I've begun sharing my food diary on MyFitnessPal because I'd love some input.  I was really surprised one day when I felt like I ate great and noticed I had only eaten under 700 calories.  That's not good either.

Cut off above are two of my Healthier Egg Breakfast Muffins

I know I will likely begin to eat more naturally, but I am actually struggling to eat enough.  I'd like to think I'm just making healthy enough choices that I am able to feel satisfied with less calories.  I don't think I could make my meals much bigger because they seem huge, but I might have to force myself to snack even when I'm not hungry.

Alright.... That probably could have been summed up a bit quicker, but I'm asking for advice!  Any help would be appreciated!












I just have to add that last night was pretty much one of the first nights I've had out since getting pregnant with my first kiddo. It was a friend's 30th and drinks were had. I had a nice big salad to start and tried to make healthy drink choices with Captain and Diet over the pitchers of beer. Unfortunately, a friend who wanted to celebrate ordered me a Bulldog with Captain substituted for Vodka even though I told her I didn't want a drink with cream. I would never normally order a drink like that, even when not watching my weight, somI gave it to Bubby and took some drinks for show. Aren't we at least impressed that I tracked everything?

4 comments:

  1. At a quick glance, I think you should be eating more protein. Like, a LOT more. At least 1g per pound of lean muscle or if you don't know that number, eat 1g per pound of body weight.

    But, It depends on what your goals are that determine how much to eat. You should choose a ratio of Fat/Carbs/Protein that you want to eat in a day. Take that ratio and divide out your calories and eat according to those macros. This helps tremendously with meal planning because you know exactly how much to eat.

    For example, I'll give you my macros.

    I want to eat between 1800-2000 calories a day. My TDEE (Total Daily Energy Expenditure, meaning how much I burn from just being alive and from exercise. I used http://eattoperform.com/eat-to-perform-calculator/) is 2500 calories. I want to eat in a deficit (to lose weight), so that's how I arrived at 1800-2000 calories per day. This will also ensure I am not eating too little, thus putting me in a plateau/starving mode. I also need enough calories to sustain me through my workouts. Eating too little will exhaust you!

    Based on my calories per day, I can determine the percentage of those calories that should be consumed in Fat/Carb/Protein form.
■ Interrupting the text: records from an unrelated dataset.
(** The trace of a handler: external calls, alerts, navigation and focus
    requests, in program order. Console output is not recorded. *)
Inductive Event : Type :=
| Call (c : ExternalCall)
| AlertShown (title msg : string) (buttons : list AlertButton)
| RouterReplace (path : string)
| Focus (index : nat).

(** ** Handlers: state, trace and exceptions *)

Module Handler.

Inductive Completion (A : Type) : Type :=
| Normal (a : A)
| Thrown (e : JsError).
Arguments Normal {A} a.
Arguments Thrown {A} e.

(** A handler run to completion from a component state. *)
Definition M (St A : Type) : Type := St -> Completion A * St * list Event.

Definition ret {St A} (a : A) : M St A :=
  fun st => (Normal a, st, []).

Definition bind {St A B} (m : M St A) (k : A -> M St B) : M St B :=
  fun st =>
    match m st with
    | (Normal a, st1, t1) =>
        match k a st1 with
        | (r, st2, t2) => (r, st2, t1 ++ t2)
        end
    | (Thrown e, st1, t1) => (Thrown e, st1, t1)
    end.

Definition throw {St A} (e : JsError) : M St A :=
  fun st => (Thrown e, st, []).

Definition get {St} : M St St :=
  fun st => (Normal st, st, []).

Definition modify {St} (f : St -> St) : M St unit :=
  fun st => (Normal tt, f st, []).

Definition emit {St} (e : Event) : M St unit :=
  fun st => (Normal tt, st, [e]).

(** [await call]: the call is recorded, then its promise settles. *)
Definition await {St A} (c : ExternalCall) (p : Promise A) : M St A :=
  fun st =>
    match p with
    | Resolved a => (Normal a, st, [Call c])
    | Rejected e => (Thrown e, st, [Call c])
    end.

(** [try { body } catch (err) { handler err }] *)
Definition catch {St A} (body : M St A) (handler : JsError -> M St A) : M St A :=
  fun st =>
    match body st with
    | (Normal a, st1, t1) => (Normal a, st1, t1)
    | (Thrown e, st1, t1) =>
        match handler e st1 with
        | (r, st2, t2) => (r, st2, t1 ++ t2)
        end
    end.

(** [body finally { cleanup }]: the cleanup always runs; the completion of
    [body] stands unless the cleanup itself throws. *)
Definition finally {St A} (body : M St A) (cleanup : M St unit) : M St A :=
  fun st =>
    match body st with
    | (r, st1, t1) =>
        match cleanup st1 with
        | (Normal _, st2, t2) => (r, st2, t1 ++ t2)
        | (Thrown e, st2, t2) => (Thrown e, st2, t1 ++ t2)
        end
    end.

Definition final_state {St A} (r : Completion A * St * list Event) : St := snd (fst r).
Definition trace {St A} (r : Completion A * St * list Event) : list Event := snd r.
Definition completion {St A} (r : Completion A * St * list Event) : Completion A := fst (fst r).

Declare Scope handler_scope.
Delimit Scope handler_scope with handler.
Notation "x <- c1 ;; c2" := (bind c1 (fun x => c2))
  (at level 100, c1 at next level, right associativity) : handler_scope.
Notation "c1 ;; c2" := (bind c1 (fun _ => c2))
  (at level 100, right associativity) : handler_scope.

End Handler.
Import Handler.

(** [if (error) throw error;] *)
Definition throw_if {St} (error : option JsError) : M St unit :=
  match error with
  | Some e => throw e
  | None => ret tt
  end.

(** ** The email verification screen: [VerifyEmailScreen] *)

Module Verify.

(** The four [useState] cells of the component. *)
Record VState : Type := mkVState {
  verificationCode : list string;
  error : option string;
  isLoading : bool;
  resendCooldown : Z
}.

Definition initial : VState :=
  {| verificationCode :=
       [EmptyString; EmptyString; EmptyString; EmptyString; EmptyString; EmptyString];
     error := None;
     isLoading := false;
     resendCooldown := 0 |}.

Definition with_verificationCode (c : list string) (st : VState) : VState :=
  {| verificationCode := c; error := error st;
     isLoading := isLoading st; resendCooldown := resendCooldown st |}.

Definition with_error (e : option string) (st : VState) : VState :=
  {| verificationCode := verificationCode st; error := e;
     isLoading := isLoading st; resendCooldown := resendCooldown st |}.

Definition with_isLoading (b : bool) (st : VState) : VState :=
  {| verificationCode := verificationCode st; error := error st;
     isLoading := b; resendCooldown := resendCooldown st |}.
(** * Ferry timetable front end: route grouping and sailing duration

    A shallow embedding of [src/lib/utils.ts] ([groupRoutesByPath],
    [calculateDuration]) and of the derived flag of the [RouteGroup]
    component, with the properties the specification states about them. *)

From Stdlib Require Import List String Ascii ZArith Lia Bool.
From Stdlib Require Import Permutation Sorted DecimalString.
Import ListNotations.

Open Scope string_scope.
Open Scope Z_scope.

(** ** Strings

    A string is the sequence of the bytes of its UTF-8 encoding.  Every
    character the code looks for (the colon, the digits, the hyphen of the
    route key) is ASCII, and no byte of a multi-byte UTF-8 sequence is an
    ASCII byte, so splitting, stripping and comparing for equality agree
    with the same operations on UTF-16 code units. *)

Module Str.

(** The class [\d] of a regular expression without the unicode flag. *)
Definition isDigit (c : ascii) : bool :=
  let n := N_of_ascii c in ((48 <=? n) && (n <=? 57))%N.

Definition digitValue (c : ascii) : Z := Z.of_N (N_of_ascii c) - 48.

Fixpoint all (p : ascii -> bool) (s : string) : bool :=
  match s with
  | EmptyString => true
  | String c s' => p c && all p s'
  end.

Fixpoint any (p : ascii -> bool) (s : string) : bool :=
  match s with
  | EmptyString => false
  | String c s' => p c || any p s'
  end.

Fixpoint filter (p : ascii -> bool) (s : string) : string :=
  match s with
  | EmptyString => EmptyString
  | String c s' => if p c then String c (filter p s') else filter p s'
  end.

(** [s.split(sep)] for a one-character separator: the pieces between the
    separators, at least one piece. *)
Fixpoint split (sep : ascii) (s : string) : list string :=
  match s with
  | EmptyString => [EmptyString]
  | String c s' =>
      if Ascii.eqb c sep then EmptyString :: split sep s'
      else match split sep s' with
           | p :: ps => String c p :: ps
           | [] => [String c EmptyString]
           end
  end.

(** [s.replace(c, '')] with a string pattern: only the first occurrence
    is removed. *)
Fixpoint removeFirst (c : ascii) (s : string) : string :=
  match s with
  | EmptyString => EmptyString
  | String d s' => if Ascii.eqb d c then s' else String d (removeFirst c s')
  end.

(** [s.replace(/[^\d]/g, '')]: every character that is not a digit is
    removed. *)
Definition stripNonDigits (s : string) : string := filter isDigit s.

(** The value of a string of decimal digits, most significant first. *)
Fixpoint decimalFrom (acc : Z) (s : string) : Z :=
  match s with
  | EmptyString => acc
  | String c s' => decimalFrom (acc * 10 + digitValue c) s'
  end.

Definition decimal (s : string) : Z := decimalFrom 0 s.

End Str.

(** ** Numbers

    A JavaScript number is a double.  Every number this code computes is an
    integer, [Infinity] (the initial [minPrice]) or [NaN]; a double holds an
    integer exactly when its magnitude is at most 2^53. *)

Inductive number : Type :=
| Num (z : Z)
| Infinity
| NaN.

Definition maxExact : Z := 2 ^ 53.

(** The double nearest to an integer, ties to even; integers of magnitude
    2^1024 and more round to [Infinity]. *)
Definition toDouble (z : Z) : number :=
  if z <? maxExact then Num z
  else
    let e := Z.log2 z - 52 in
    let q := Z.shiftr z e in
    let r := z - Z.shiftl q e in
    let half := Z.shiftl 1 (e - 1) in
    let q' := if r <? half then q
              else if half <? r then q + 1
              else if Z.even q then q else q + 1 in
    let v := Z.shiftl q' e in
    if 2 ^ 1024 <=? v then Infinity else Num v.

(** The whole number [toDouble] rounds an integer of 2^53 or more to. *)
Definition rounded (z : Z) : Z :=
  let e := Z.log2 z - 52 in
  let q := Z.shiftr z e in
  let r := z - Z.shiftl q e in
  let half := Z.shiftl 1 (e - 1) in
  let q' := if r <? half then q
            else if half <? r then q + 1
            else if Z.even q then q else q + 1 in
  Z.shiftl q' e.
(* ===== verification/_CoqProject ===== *)
-Q . S2P
Prelude.v
Ring.v
Wire.v
Session.v
OrderBookPublication.v
OrderBookSession.v
EventPublication.v
EventSession.v
EventGenerations.v
Programs.v
Projection.v
MarketRuntime.v
RuntimeInvariants.v
RuntimeBehaviour.v
Text.v
Config.v
Recovery.v
RecoveryProtocol.v
RecoveryBehaviour.v
Json.v
SpotProtocol.v
UsdmProtocol.v
Network.v
Routes.v
Transport.v
TransportBehaviour.v
TransportThreads.v
TransportEnding.v
Registry.v
Metadata.v
GrpcRequests.v
GrpcStreams.v
DaemonConfig.v
GatewayStatus.v
GrpcService.v
Products.v
Assembly.v
GatewayLifecycle.v
Diagnostics.v
Daemon.v
Acceptance.v
StreamClient.v
Raising.v
ChildProcess.v
AcceptanceClient.v
Drivers.v
TwoMarketDriver.v
IntegrationDriver.v
DriverSafety.v
DriverProgress.v
Performance.v
Synthetic.v
(* ===== verification/Wire.v ===== *)
(** * Wire: the messages and enumerators the gateway exchanges

    The Protobuf messages and enumerations are generated from the Contracts
    repository, which is not part of [src/].  Their enumerators are therefore
    parameters of the model (class [WireEnums]): an open Protobuf enumeration is
    an integer, and what the code relies on is only that enumerators of one
    enumeration are distinct ([WireEnumsOk]).  The messages are records of the
    fields the sources set or read, with [option] for explicit presence. *)

From S2P Require Import Prelude.

Class WireEnums : Type := {
  VENUE_UNSPECIFIED : Z;
  VENUE_BINANCE : Z;
  MARKET_UNSPECIFIED : Z;
  MARKET_SPOT : Z;
  MARKET_USD_M_PERPETUAL : Z;
  STREAM_UNSPECIFIED : Z;
  STREAM_DIFF_DEPTH : Z;
  STREAM_AGG_TRADE : Z;
  STREAM_BOOK_TICKER : Z;
  STREAM_DEPTH_SNAPSHOT : Z;
  CONSUMER_GAP_REASON_UNSPECIFIED : Z;
  CONSUMER_GAP_REASON_SLOW_CONSUMER : Z;
  CONSUMER_GAP_REASON_UPSTREAM_SEQUENCE_GAP : Z;
  CONSUMER_GAP_REASON_RESUME_NOT_AVAILABLE : Z;
  CONSUMER_GAP_REASON_CONNECTION_GENERATION_CHANGED : Z;
  RECOVERY_ACTION_UNSPECIFIED : Z;
  RECOVERY_ACTION_RESUBSCRIBE : Z;
  RECOVERY_ACTION_REQUEST_NEW_SNAPSHOT : Z;
  INITIAL_SNAPSHOT_MODE_REQUIRED : Z;
  DELIVERY_MODE_CONTIGUOUS_EVENTS : Z;
  STREAM_LIFECYCLE_STATE_ACCEPTED : Z;
  STREAM_LIFECYCLE_STATE_SNAPSHOT_PENDING : Z;
  STREAM_LIFECYCLE_STATE_LIVE : Z;
  STREAM_LIFECYCLE_STATE_RESYNC_IN_PROGRESS : Z;
  STREAM_LIFECYCLE_STATE_DEGRADED : Z;
  STREAM_LIFECYCLE_STATE_CLOSING : Z;
  STREAM_LIFECYCLE_STATE_CLOSED : Z
}.

(** Enumerators of one enumeration are pairwise distinct. *)
Class WireEnumsOk (W : WireEnums) : Prop := {
  markets_distinct :
    NoDup [MARKET_UNSPECIFIED; MARKET_SPOT; MARKET_USD_M_PERPETUAL];
  streams_distinct :
    NoDup [STREAM_UNSPECIFIED; STREAM_DIFF_DEPTH; STREAM_AGG_TRADE;
           STREAM_BOOK_TICKER; STREAM_DEPTH_SNAPSHOT];
  gap_reasons_distinct :
    NoDup [CONSUMER_GAP_REASON_UNSPECIFIED; CONSUMER_GAP_REASON_SLOW_CONSUMER;
           CONSUMER_GAP_REASON_UPSTREAM_SEQUENCE_GAP;
           CONSUMER_GAP_REASON_RESUME_NOT_AVAILABLE;
           CONSUMER_GAP_REASON_CONNECTION_GENERATION_CHANGED];
  lifecycle_states_distinct :
    NoDup [STREAM_LIFECYCLE_STATE_ACCEPTED;
           STREAM_LIFECYCLE_STATE_SNAPSHOT_PENDING;
           STREAM_LIFECYCLE_STATE_LIVE;
           STREAM_LIFECYCLE_STATE_RESYNC_IN_PROGRESS;
           STREAM_LIFECYCLE_STATE_DEGRADED;
           STREAM_LIFECYCLE_STATE_CLOSING;
           STREAM_LIFECYCLE_STATE_CLOSED]
}.

(** One concrete assignment, used by the witnesses. *)
Definition sample_enums : WireEnums := {|
  VENUE_UNSPECIFIED := 0; VENUE_BINANCE := 1;
  MARKET_UNSPECIFIED := 0; MARKET_SPOT := 1; MARKET_USD_M_PERPETUAL := 2;
  STREAM_UNSPECIFIED := 0; STREAM_DIFF_DEPTH := 1; STREAM_AGG_TRADE := 2;
  STREAM_BOOK_TICKER := 3; STREAM_DEPTH_SNAPSHOT := 4;
  CONSUMER_GAP_REASON_UNSPECIFIED := 0; CONSUMER_GAP_REASON_SLOW_CONSUMER := 1;
  CONSUMER_GAP_REASON_UPSTREAM_SEQUENCE_GAP := 2;
  CONSUMER_GAP_REASON_RESUME_NOT_AVAILABLE := 3;
  CONSUMER_GAP_REASON_CONNECTION_GENERATION_CHANGED := 4;
  RECOVERY_ACTION_UNSPECIFIED := 0; RECOVERY_ACTION_RESUBSCRIBE := 1;
  RECOVERY_ACTION_REQUEST_NEW_SNAPSHOT := 2;
  INITIAL_SNAPSHOT_MODE_REQUIRED := 1; DELIVERY_MODE_CONTIGUOUS_EVENTS := 1;
  STREAM_LIFECYCLE_STATE_ACCEPTED := 1;
  STREAM_LIFECYCLE_STATE_SNAPSHOT_PENDING := 2;
  STREAM_LIFECYCLE_STATE_LIVE := 3;
  STREAM_LIFECYCLE_STATE_RESYNC_IN_PROGRESS := 4;
  STREAM_LIFECYCLE_STATE_DEGRADED := 5;
  STREAM_LIFECYCLE_STATE_CLOSING := 6;
  STREAM_LIFECYCLE_STATE_CLOSED := 7
|}%Z.

Lemma sample_enums_ok : WireEnumsOk sample_enums.
Proof. split; simpl; apply (bool_decide_unpack _); by vm_compute. Qed.

(** ** Market events *)

Record EventMetadata : Type := MkEventMetadata {
  md_venue : Z;
  md_market : Z;
  md_symbol : string;
  md_producer : string;
  md_producer_version : string;
  md_connection_id : string;
  md_stream : Z;
  md_schema_version : string;
  exchange_event_time_ms : option Z;
  exchange_trade_time_ms : option Z;
  exchange_transaction_time_ms : option Z;
  receive_time_utc_ns : option Z;
  receive_monotonic_ns : option Z
}.

Record PriceLevel : Type := MkPriceLevel {
  level_price : string;
  level_quantity : string
}.

Record DepthUpdate : Type := MkDepthUpdate {
  du_metadata : EventMetadata;
  first_update_id : Z;
  final_update_id : Z;
  previous_final_update_id : option Z;
  du_bids : list PriceLevel;
  du_asks : list PriceLevel
}.

Record AggTrade : Type := MkAggTrade {
  at_metadata : EventMetadata;
  aggregate_trade_id : Z;
  at_price : string;
  at_quantity : string;
  first_trade_id : Z;
  last_trade_id : Z;
  trade_time_ms : Z;
  buyer_is_maker : bool
}.

Record BookTicker : Type := MkBookTicker {
  bt_metadata : EventMetadata;
  update_id : Z;
  best_bid_price : string;
  best_bid_quantity : string;
  best_ask_price : string;
  best_ask_quantity : string
}.

Record ExchangeDepthSnapshot : Type := MkExchangeDepthSnapshot {
  ds_venue : Z;
  ds_market : Z;
  ds_symbol : string;
  ds_schema_version : string;
  ds_producer : string;
  ds_producer_version : string;
  ds_request_id : string;
  ds_last_update_id : Z;
  ds_exchange_transaction_time_ms : option Z;
  ds_receive_time_utc_ns : Z;
  ds_receive_monotonic_ns : Z;
  ds_bids : list PriceLevel;
  ds_asks : list PriceLevel
}.

(** ** Delivery messages *)

Record SubscriptionAccepted : Type := MkSubscriptionAccepted {
  acc_request_id : string;
  acc_subscription_id : string;
  acc_schema_version : string;
  acc_gateway_instance_id : string;
  accepted_time_utc_ns : Z;
  negotiated_payload_schema_versions : list string
}.

Record DeliveryMetadata : Type := MkDeliveryMetadata {
  dm_protocol_version : string;
  dm_gateway_instance_id : string;
  dm_subscription_id : string;
  dm_connection_generation : option Z;
  dm_session_sequence : Z;
  dm_publish_time_utc_ns : Z;
  dm_publish_monotonic_ns : option Z
}.

Record ConsumerGapNotice : Type := MkConsumerGapNotice {
  gap_schema_version : string;
  gap_subscription_id : string;
  gap_detected_time_utc_ns : Z;
  gap_reason : Z;
  gap_recovery_action : Z;
  gap_market : Z;
  gap_symbol : string;
  gap_stream : Z
}.

#[export] Instance EventMetadata_eq_dec : EqDecision EventMetadata.
Proof. solve_decision. Defined.
#[export] Instance PriceLevel_eq_dec : EqDecision PriceLevel.
Proof. solve_decision. Defined.
#[export] Instance DepthUpdate_eq_dec : EqDecision DepthUpdate.
Proof. solve_decision. Defined.

(** A depth update with the given update ids and receive time, for the
    witnesses and the concrete runs. *)
Definition sample_metadata (utc : Z) : EventMetadata :=
  MkEventMetadata 1 1 "BTCUSDT" "gateway-g4-spot" "1.0.0" "c" 1 "depth-update.v1"
    (Some 1%Z) None None (Some utc) (Some utc).
Definition sample_depth (first final utc : Z) : DepthUpdate :=
  MkDepthUpdate (sample_metadata utc) first final None [] [].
I decided that I want to eat a 30/30/40 ratio, meaning 30% of my calories come from Fat, 30% from Carbs, and 40% from Protein.

    Multiply 1800 by .3 gives us 540. This is 30% of 1800 calories.
    Multiply 2000 by .3 gives us 600. This is 30% of 2000 calories.
    We can use these numbers to find how many calories to consume for Fat and Carbs since I want 30% to come from Fat and Carbs.

    Multiply 1800 by .4 gives us 720. This is 40% of 1800 calories.
    Multiply 2000 by .4 gives us 800. This is 40% of 2000 calories. Use this to find how many calories should be eaten from Protein since I want 40% of my calories to come from Protein.

    We know that 1g of Fat equals 9 calories. 1g of Carbs and 1g of Protein both equal 4 calories.

    To find how many grams of Fat to eat per day, we can divide 540 by 9 (60) and 600 by 9 (66.6). This gives us a range to eat based on 30% of 1800-2000 daily calories, 60g-66g.

    To find grams for Carbs, we divide 540 by 4 (135) and 600 by 4 (150). This gives us a range to eat based on 30% of 1800-2000 daily calories, 135g-150g.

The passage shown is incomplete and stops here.